Wpis z mikrobloga

@size: no ale serio nie ma czegoś takiego. Dopiero rowery za €1000+ w wersjach light ważą poniżej 15kg. Poza tym większość będzie ważyła podobnie. To są rowery z bagażnikiem, kłódką, pełnymi błotnikami, hamulcami rolkowymi, biegami w piaście i często jeszcze dynamem w piaście do zestawu... No nie da się, żeby to było lekkie. Do tego geometria sprawia, że trzeba robić bardzo grube rury, żeby nie pierdyknęło na pierwszym krawężniku....
@geuze: oczywiście, że nie chodzi mi o rower 9kg. Wiem, bo mamy w tej chwili Batavusa, który waży z 20kg, a sam widziałem w sklepach rowery dużo lżejsze (ok 15kg) co - jak na holenderkę - jest już lekkim rowerem. Przecież to nie jest dyskusja o carbonowym góralu...

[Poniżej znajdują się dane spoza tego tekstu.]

(** X7.  A run starts the build exactly as often as it sets the
    [cache-hit] output to [false]: whenever line 34 is reached the
    [switch] of line 38 finds its case, and the build is started nowhere
    else. *)
Theorem build_started_iff_miss_reported (schedule : list bool) :
  count is_build (run common os_platform W schedule)
  = count (sets_cache_hit false) (run common os_platform W schedule).
Proof.
  destruct (common_getInputs common) as [error|inputs] eqn:Hinputs.
  { unfold run. rewrite Hinputs. reflexivity. }
  destruct (@run_parts common os_platform W schedule inputs Hinputs)
    as (joined & tail & background & Hrun & Hperm & Hcases).
  pose proof (checkout_quiet common W inputs)
    as (Hbuild1 & _ & _ & Hmiss1 & _).
  pose proof (dependencies_quiet os_platform W (llvmVersion inputs))
    as (Hbuild2 & _ & _ & _ & _ & _ & Hsets2 & _).
  pose proof (build_quiet os_platform W inputs (common_odinPath common))
    as (_ & _ & _ & _ & Hmiss3 & _).
  cbv zeta in *.
  rewrite Hrun, !(fun p a tail => @count_run p a _ tail _ _ _ Hperm).
  rewrite Hbuild1, Hbuild2, Hmiss1, Hsets2.
  destruct Hcases
    as [(_ & _ & -> & _)|[(_ & H2 & -> & _)|(message & -> & _)]].
  - reflexivity.
  - assert (Hsupported : supported os_platform = true).
    { apply (@dependencies_supported os_platform W (llvmVersion inputs)
               (fst (settle W (pullOdinBuildDependencies os_platform
                                 (llvmVersion inputs))))).
      rewrite <- H2. apply surjective_pairing. }
    rewrite Hmiss3.
    rewrite (@build_once os_platform W inputs (common_odinPath common)
               Hsupported).
    reflexivity.
  - reflexivity.
Qed.
(** A text file is uploaded into the empty world: it is recorded under the
    identifier 1 and indexed as one chunk tagged with that identifier. *)
Example upload_text_file :
  ∃ w' : World,
    upload_document Demo.env "sky.txt" "The sky is blue." Demo.start =
      (Return (mkUploadResponse "Document uploaded and indexed successfully"
                                1 "sky.txt"), w') ∧
    document_store w' = [(1, "sky.txt")] ∧
    document <$> vectorstore w' =
      [ mkDocument "The sky is blue."
          (<[ "file_id" := MInt 1 ]> {[ "source" := MStr "uploads/sky.txt" ]}) ].
Proof. eexists. split; [vm_compute; reflexivity|]. split; reflexivity. Qed.

(** The text "boom" cannot be embedded: the upload fails, the row is
    removed again and nothing is indexed. *)
Example upload_embedding_failure :
  ∃ w' : World,
    upload_document Demo.env "b.txt" "boom" Demo.start =
      (Raise (HTTPException 400 "Failed to index document"), w') ∧
    document_store w' = [] ∧ vectorstore w' = [].
Proof. eexists. split; [vm_compute; reflexivity|]. split; reflexivity. Qed.

(** ** Running the monad *)

Lemma bind_Return {A B} (c : M A) (k : A → M B) w a w1 :
  c w = (Return a, w1) → bind c k w = k a w1.
Proof. intros H. unfold bind. by rewrite H. Qed.

Lemma bind_Raise {A B} (c : M A) (k : A → M B) w e w1 :
  c w = (Raise e, w1) → bind c k w = (Raise e, w1).
Proof. intros H. unfold bind. by rewrite H. Qed.

Lemma try_except_Return {A} (body : M A) handler w a w1 :
  body w = (Return a, w1) → try_except body handler w = (Return a, w1).
Proof. intros H. unfold try_except. by rewrite H. Qed.

Lemma try_except_Raise {A} (body : M A) handler w e w1 :
  body w = (Raise e, w1) → try_except body handler w = handler e w1.
Proof. intros H. unfold try_except. by rewrite H. Qed.

Lemma World_eta w :
  mkWorld (RAG_ENABLED w) (files w) (document_store w) (document_store_seq w)
          (vectorstore w) (next_record_id w) = w.
Proof. by destruct w. Qed.

(** ** The vector index *)

Lemma omap_length {A B} (f : A → outcome B) l ys :
  omap f l = Return ys → length ys = length l.
Proof.
  revert ys. induction l as [|x l IH]; intros ys; simpl.
  - by intros [= <-].
  - destruct (f x) as [y|e]; simpl; [|done].
    destruct (omap f l) as [zs|e]; simpl; [|done].
    intros [= <-]. simpl. f_equal. by apply IH.
Qed.

Lemma new_records_document next docs vecs :
  length vecs = length docs → document <$> new_records next docs vecs = docs.
Proof.
  intros Hlen. unfold new_records. rewrite fmap_imap.
  rewrite (imap_ext _ (const fst)) by done.
  rewrite imap_const. apply fst_zip. lia.
Qed.

Section IndexFacts.

Variable env : Env.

@size: no ale rower holenderski o masie 15kg kosztuje ponad €1000. Chcesz propozycję to bardzo proszę - Batavus Zonar, większość rowerów Koga (ceny startują od €1200), - seria F chociażby jest trochę lżejsza, Giant Fast City (seria chyba niedosępna w Polsce i w dodatku tylko męskie ramy).. To będą rowery, z wagą <17kg. Przejrzyj sobie katalogi jeżeli mi nie wierzysz. Nie kupisz roweru z komfortową geometrią, w sensownej cenie i za
@size: jeszcze przejrzyj rowery Rose, Kalkhoff, Sensa, PUCH, RIH. Znajdziesz trochę lżejszych mieszczuchów, ale ceny tak jak wspomniałem są naprawdę spore jeżeli chcesz niską masę i wyprostowaną sylwetkę.
@size: wybacz wcześniejsze posty, ale mało kto chce na miejską kozę wydać taką kwotę xD Trzeba było od razu podać budżet, mało kto chce na mieszczucha wydać ~4k pln :)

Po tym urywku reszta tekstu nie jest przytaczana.